> [Exercise objective] Are you able to retype all the records below exactly?

> [Entries shown]
== Segment start ==
(** C6 at a window of zero pairs: the first request evicts the user exchange
    it has just appended, so the payload sent upstream is the system exchange
    alone, and the conversation ends with the system exchange and a lone
    assistant exchange, of length 2 instead of [1 + 2 * min 1 0 = 1]; the
    second request then evicts that assistant exchange together with the new
    user exchange. *)
Theorem zero_window_breaks_pairing :
  exists w1 w2 st1 st2,
    serve (with_history 0) helpful ["What is 2+2?"] initial boot
    = Some ([Some {| statusCode := 200; body := "hi" |}],
            {| messages := [ {| ex_role := system; content := default_prompt |};
                             {| ex_role := assistant; content := "hi" |} ];
               file_context := default_prompt |},
            w1)
    /\ invoked w1 =
       [({| model := "gpt-5";
            msgArray := [ {| ex_role := system; content := default_prompt |} ];
            temperature := 1 # 2;
            maxTokens := 592 |}, st1)]
    /\ 1 + 2 * Z.min 1 (HISTORY_LENGTH (with_history 0)) = 1
    /\ push_user (with_history 0) "And 3+3?"
                 [ {| ex_role := system; content := default_prompt |};
                   {| ex_role := assistant; content := "hi" |} ]
       = [ {| ex_role := system; content := default_prompt |} ]
    /\ serve (with_history 0) helpful ["What is 2+2?"; "And 3+3?"] initial boot
       = Some ([Some {| statusCode := 200; body := "hi" |};
                Some {| statusCode := 200; body := "hi" |}],
               {| messages := [ {| ex_role := system; content := default_prompt |};
                                {| ex_role := assistant; content := "hi" |} ];
                  file_context := default_prompt |},
               w2)
    /\ nth_error (invoked w2) 1 =
       Some ({| model := "gpt-5";
                msgArray := [ {| ex_role := system; content := default_prompt |} ];
                temperature := 1 # 2;
                maxTokens := 592 |}, st2).
Proof.
  do 4 eexists.
  split; [vm_compute; reflexivity |].
  split; [reflexivity |].
  split; [reflexivity |].
  split; [reflexivity |].
  split; [vm_compute; reflexivity |].
  reflexivity.
Qed.

(** C10.  In multi-turn mode a request whose upstream call fails, fallback
    included, leaves in the conversation exactly what appending the user
    exchange and the eviction produced: nothing is rolled back, whatever the
    state of the response.  So a failed request on a conversation below its
    bound leaves it ending in the user exchange, without an assistant
    exchange; and with a window of one pair, two failed requests leave two
    user exchanges at positions 1 and 2, which the eviction of the third
    request removes together. *)
Theorem failed_request_keeps_user_exchange (cfg : config) (up : upstream)
        (text : string) (res : response) (srv : server) (w : world)
        (err : error) (w1 : world) :
  GPT_MODE cfg = "CHAT" ->
  with_fallback cfg up (payload cfg text srv) w = Some (Rejected err, w1) ->
  handler cfg up text res srv w =
  Some (on_failure err res,
        {| messages := push_user cfg text (messages srv);
           file_context := file_context srv |},
        w1)
  /\ (Z.of_nat (List.length (messages srv)) < HISTORY_LENGTH cfg * 2 + 1 ->
      push_user cfg text (messages srv) =
      messages srv ++ [ {| ex_role := user; content := text |} ])
  /\ (exists ress w2,
        serve (with_history 1) locked_out ["one"; "two"] initial boot
        = Some (ress,
                {| messages :=
                     [ {| ex_role := system; content := default_prompt |};
                       {| ex_role := user; content := "one" |};
                       {| ex_role := user; content := "two" |} ];
                   file_context := default_prompt |},
                w2))
  /\ push_user (with_history 1) "three"
               [ {| ex_role := system; content := default_prompt |};
                 {| ex_role := user; content := "one" |};
                 {| ex_role := user; content := "two" |} ]
     = [ {| ex_role := system; content := default_prompt |};
         {| ex_role := user; content := "three" |} ].
Proof.
  intros Hmode H.
  split; [| split; [| split]].
  - destruct (RouteFacts.handler_outcome cfg up text res srv w)
      as (r & w' & Hw & Hh).
    rewrite H in Hw. inversion Hw; subst r w'. rewrite Hh.
    unfold after_request, reply_to. rewrite Hmode. reflexivity.
  - intros Hroom. unfold push_user. rewrite length_app. cbn [List.length].
    rewrite Z.gtb_ltb.
    destruct (Z.ltb_spec (HISTORY_LENGTH cfg * 2 + 1)
                         (Z.of_nat (List.length (messages srv) + 1)))
      as [Hevict | _]; [lia | reflexivity].
  - do 2 eexists. vm_compute. reflexivity.
  - reflexivity.
Qed.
== Segment end ==
> [Task answer]
(** C6 at a window of zero pairs: the first request evicts the user exchange
    it has just appended, so the payload sent upstream is the system exchange
    alone, and the conversation ends with the system exchange and a lone
    assistant exchange, of length 2 instead of [1 + 2 * min 1 0 = 1]; the
    second request then evicts that assistant exchange together with the new
    user exchange. *)
Theorem zero_window_breaks_pairing :
  exists w1 w2 st1 st2,
    serve (with_history 0) helpful ["What is 2+2?"] initial boot
    = Some ([Some {| statusCode := 200; body := "hi" |}],
            {| messages := [ {| ex_role := system; content := default_prompt |};
                             {| ex_role := assistant; content := "hi" |} ];
               file_context := default_prompt |},
            w1)
    /\ invoked w1 =
       [({| model := "gpt-5";
            msgArray := [ {| ex_role := system; content := default_prompt |} ];
            temperature := 1 # 2;
            maxTokens := 592 |}, st1)]
    /\ 1 + 2 * Z.min 1 (HISTORY_LENGTH (with_history 0)) = 1
    /\ push_user (with_history 0) "And 3+3?"
                 [ {| ex_role := system; content := default_prompt |};
                   {| ex_role := assistant; content := "hi" |} ]
       = [ {| ex_role := system; content := default_prompt |} ]
    /\ serve (with_history 0) helpful ["What is 2+2?"; "And 3+3?"] initial boot
       = Some ([Some {| statusCode := 200; body := "hi" |};
                Some {| statusCode := 200; body := "hi" |}],
               {| messages := [ {| ex_role := system; content := default_prompt |};
                                {| ex_role := assistant; content := "hi" |} ];
                  file_context := default_prompt |},
               w2)
    /\ nth_error (invoked w2) 1 =
       Some ({| model := "gpt-5";
                msgArray := [ {| ex_role := system; content := default_prompt |} ];
                temperature := 1 # 2;
                maxTokens := 592 |}, st2).
Proof.
  do 4 eexists.
  split; [vm_compute; reflexivity |].
  split; [reflexivity |].
  split; [reflexivity |].
  split; [reflexivity |].
  split; [vm_compute; reflexivity |].
  reflexivity.
Qed.

(** C10.  In multi-turn mode a request whose upstream call fails, fallback
    included, leaves in the conversation exactly what appending the user
    exchange and the eviction produced: nothing is rolled back, whatever the
    state of the response.  So a failed request on a conversation below its
    bound leaves it ending in the user exchange, without an assistant
    exchange; and with a window of one pair, two failed requests leave two
    user exchanges at positions 1 and 2, which the eviction of the third
    request removes together. *)
Theorem failed_request_keeps_user_exchange (cfg : config) (up : upstream)
        (text : string) (res : response) (srv : server) (w : world)
        (err : error) (w1 : world) :
  GPT_MODE cfg = "CHAT" ->
  with_fallback cfg up (payload cfg text srv) w = Some (Rejected err, w1) ->
  handler cfg up text res srv w =
  Some (on_failure err res,
        {| messages := push_user cfg text (messages srv);
           file_context := file_context srv |},
        w1)
  /\ (Z.of_nat (List.length (messages srv)) < HISTORY_LENGTH cfg * 2 + 1 ->
      push_user cfg text (messages srv) =
      messages srv ++ [ {| ex_role := user; content := text |} ])
  /\ (exists ress w2,
        serve (with_history 1) locked_out ["one"; "two"] initial boot
        = Some (ress,
                {| messages :=
                     [ {| ex_role := system; content := default_prompt |};
                       {| ex_role := user; content := "one" |};
                       {| ex_role := user; content := "two" |} ];
                   file_context := default_prompt |},
                w2))
  /\ push_user (with_history 1) "three"
               [ {| ex_role := system; content := default_prompt |};
                 {| ex_role := user; content := "one" |};
                 {| ex_role := user; content := "two" |} ]
     = [ {| ex_role := system; content := default_prompt |};
         {| ex_role := user; content := "three" |} ].
Proof.
  intros Hmode H.
  split; [| split; [| split]].
  - destruct (RouteFacts.handler_outcome cfg up text res srv w)
      as (r & w' & Hw & Hh).
    rewrite H in Hw. inversion Hw; subst r w'. rewrite Hh.
    unfold after_request, reply_to. rewrite Hmode. reflexivity.
  - intros Hroom. unfold push_user. rewrite length_app. cbn [List.length].
    rewrite Z.gtb_ltb.
    destruct (Z.ltb_spec (HISTORY_LENGTH cfg * 2 + 1)
                         (Z.of_nat (List.length (messages srv) + 1)))
      as [Hevict | _]; [lia | reflexivity].
  - do 2 eexists. vm_compute. reflexivity.
  - reflexivity.
Qed.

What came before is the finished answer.